Instructions for the task:
The required output is the line containing "destruct (proc_setpri_requeues demo" followed by every later line through the end of the data, all reproduced exactly.

(Collected data)
╭──

Lemma mlq_round_robin_witness :
  ∃ s', turns 16 demo_rr = Ret (replicate 8 (Some 1%nat) ++ replicate 8 (Some 2%nat)) s'.
Proof.
  destruct (mlq_round_robin demo_rr demo_rr_Q 3 1 [2%nat] demo_rr_steady) as (s' & He).
  - lia.
  - reflexivity.
  - intros pri' Hp. lia.
  - intros q Hq. apply elem_of_cons in Hq as [->|Hq]; [reflexivity|].
    apply list_elem_of_singleton in Hq as ->. reflexivity.
  - exists s'. exact He.
Defined.

Lemma proc_setpri_requeues_witness :
  ∃ s', proc_setpri 2 1 demo = Ret 0 s' ∧ queues s' (join 1 1 (leave 3 1 demo_Q)) ∧
    leave 3 1 demo_Q 3 = [0; 2]%nat.
Proof.
  destruct (proc_setpri_requeues demo demo_Q 2 1 1 [0%nat] [2%nat] demo_queues) as (s' & He & HQ & _);
    [lia|reflexivity|done|reflexivity|by right|].
  exists s'. split; [exact He|]. split; [exact HQ|reflexivity].
Defined.

Lemma proc_setpri_tail_loses_witness :
  ∃ s', proc_setpri 3 3 demo = Ret 0 s' ∧ next (nodes s' (nd s' 2)) = Some (nd s' 2) ∧ ¬ leaving s' 2.
Proof.
  destruct (proc_setpri_tail_loses demo demo_Q 3 3 2 [0; 1]%nat demo_queues) as (s' & He & _ & _ & Hn & _ & _ & Hl);
    [lia|reflexivity|reflexivity|reflexivity|reflexivity|done|].
  exists s'. split; [exact He|]. split; [exact Hn|exact Hl].
Defined.

Lemma proc_setpri_unqueued_faults_witness :
  find_pid demo 4 = Some 3%nat ∧ proc_setpri 4 1 demo = Fault "q_head index out of bounds".
Proof.
  split; [reflexivity|]. apply (proc_setpri_unqueued_faults demo 4 1 3); [lia|reflexivity|reflexivity].
Defined.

╰──

Answer box:
  destruct (proc_setpri_requeues demo demo_Q 2 1 1 [0%nat] [2%nat] demo_queues) as (s' & He & HQ & _);
    [lia|reflexivity|done|reflexivity|by right|].
  exists s'. split; [exact He|]. split; [exact HQ|reflexivity].
Defined.

Lemma proc_setpri_tail_loses_witness :
  ∃ s', proc_setpri 3 3 demo = Ret 0 s' ∧ next (nodes s' (nd s' 2)) = Some (nd s' 2) ∧ ¬ leaving s' 2.
Proof.
  destruct (proc_setpri_tail_loses demo demo_Q 3 3 2 [0; 1]%nat demo_queues) as (s' & He & _ & _ & Hn & _ & _ & Hl);
    [lia|reflexivity|reflexivity|reflexivity|reflexivity|done|].
  exists s'. split; [exact He|]. split; [exact Hn|exact Hl].
Defined.

Lemma proc_setpri_unqueued_faults_witness :
  find_pid demo 4 = Some 3%nat ∧ proc_setpri 4 1 demo = Fault "q_head index out of bounds".
Proof.
  split; [reflexivity|]. apply (proc_setpri_unqueued_faults demo 4 1 3); [lia|reflexivity|reflexivity].
Defined.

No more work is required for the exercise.